*PROMPT*
Copy every line that contains the string "Import" from the entries below.

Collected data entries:
────────────────────
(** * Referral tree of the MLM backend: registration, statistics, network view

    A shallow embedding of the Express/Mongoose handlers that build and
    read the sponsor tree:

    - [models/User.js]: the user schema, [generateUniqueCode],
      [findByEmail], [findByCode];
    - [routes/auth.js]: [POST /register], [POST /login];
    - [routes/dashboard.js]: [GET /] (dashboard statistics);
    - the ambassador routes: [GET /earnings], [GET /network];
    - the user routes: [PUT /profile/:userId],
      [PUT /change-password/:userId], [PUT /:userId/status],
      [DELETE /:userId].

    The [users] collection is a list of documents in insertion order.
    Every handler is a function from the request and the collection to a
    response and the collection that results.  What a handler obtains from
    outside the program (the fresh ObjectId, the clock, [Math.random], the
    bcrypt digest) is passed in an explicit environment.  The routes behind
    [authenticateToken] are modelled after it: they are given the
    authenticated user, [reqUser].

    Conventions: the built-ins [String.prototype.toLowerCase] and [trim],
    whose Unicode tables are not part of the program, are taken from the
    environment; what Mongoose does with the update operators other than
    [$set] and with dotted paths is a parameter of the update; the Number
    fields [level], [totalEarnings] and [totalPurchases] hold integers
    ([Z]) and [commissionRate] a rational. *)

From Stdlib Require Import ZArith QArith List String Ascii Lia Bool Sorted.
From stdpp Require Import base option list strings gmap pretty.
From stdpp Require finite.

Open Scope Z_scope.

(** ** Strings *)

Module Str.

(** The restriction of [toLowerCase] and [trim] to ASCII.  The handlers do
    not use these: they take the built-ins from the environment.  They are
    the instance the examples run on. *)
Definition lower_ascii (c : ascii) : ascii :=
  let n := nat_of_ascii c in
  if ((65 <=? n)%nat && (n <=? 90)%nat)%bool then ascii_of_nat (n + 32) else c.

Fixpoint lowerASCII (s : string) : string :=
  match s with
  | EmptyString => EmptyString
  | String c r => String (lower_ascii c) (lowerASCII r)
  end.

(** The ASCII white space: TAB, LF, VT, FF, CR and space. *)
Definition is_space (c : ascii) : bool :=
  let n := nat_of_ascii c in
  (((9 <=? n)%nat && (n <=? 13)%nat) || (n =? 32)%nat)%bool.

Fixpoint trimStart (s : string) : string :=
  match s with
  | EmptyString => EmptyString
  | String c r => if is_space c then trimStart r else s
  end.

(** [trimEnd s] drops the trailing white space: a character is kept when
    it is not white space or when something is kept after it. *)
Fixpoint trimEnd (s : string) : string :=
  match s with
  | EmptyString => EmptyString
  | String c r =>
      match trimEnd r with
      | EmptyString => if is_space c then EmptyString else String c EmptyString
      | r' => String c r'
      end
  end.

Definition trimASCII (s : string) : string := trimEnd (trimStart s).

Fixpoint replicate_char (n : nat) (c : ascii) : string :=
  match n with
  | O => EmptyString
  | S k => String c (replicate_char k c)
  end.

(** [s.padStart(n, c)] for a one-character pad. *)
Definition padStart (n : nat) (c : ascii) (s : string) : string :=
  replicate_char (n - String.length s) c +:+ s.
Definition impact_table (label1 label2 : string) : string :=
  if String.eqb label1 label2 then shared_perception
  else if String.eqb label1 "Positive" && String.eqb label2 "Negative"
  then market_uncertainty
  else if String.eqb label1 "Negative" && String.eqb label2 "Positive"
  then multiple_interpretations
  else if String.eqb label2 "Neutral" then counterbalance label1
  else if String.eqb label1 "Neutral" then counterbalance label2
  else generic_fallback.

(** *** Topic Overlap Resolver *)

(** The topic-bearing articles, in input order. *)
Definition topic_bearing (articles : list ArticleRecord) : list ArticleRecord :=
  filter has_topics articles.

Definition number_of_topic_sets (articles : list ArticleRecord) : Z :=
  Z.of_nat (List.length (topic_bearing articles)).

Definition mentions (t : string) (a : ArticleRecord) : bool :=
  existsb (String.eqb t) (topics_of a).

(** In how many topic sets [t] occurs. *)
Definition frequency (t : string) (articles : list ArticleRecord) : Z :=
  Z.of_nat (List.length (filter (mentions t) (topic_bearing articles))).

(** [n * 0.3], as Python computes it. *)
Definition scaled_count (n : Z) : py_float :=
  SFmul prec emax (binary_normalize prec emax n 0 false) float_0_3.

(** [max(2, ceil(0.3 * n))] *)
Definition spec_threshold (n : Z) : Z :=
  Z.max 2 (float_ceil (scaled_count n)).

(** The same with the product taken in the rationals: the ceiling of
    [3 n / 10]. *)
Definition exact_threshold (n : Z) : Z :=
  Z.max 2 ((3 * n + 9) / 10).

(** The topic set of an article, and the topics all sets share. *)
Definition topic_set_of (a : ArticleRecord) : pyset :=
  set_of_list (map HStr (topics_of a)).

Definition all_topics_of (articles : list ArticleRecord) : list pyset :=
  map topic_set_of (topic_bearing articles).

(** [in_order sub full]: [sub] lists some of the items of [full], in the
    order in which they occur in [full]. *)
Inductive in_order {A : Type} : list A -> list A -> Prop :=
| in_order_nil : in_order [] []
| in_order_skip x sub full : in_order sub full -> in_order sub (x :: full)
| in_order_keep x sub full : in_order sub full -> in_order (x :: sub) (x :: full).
────────────────────
*ANSWER TO THIS TASK*
From Stdlib Require Import ZArith QArith List String Ascii Lia Bool Sorted.
From stdpp Require Import base option list strings gmap pretty.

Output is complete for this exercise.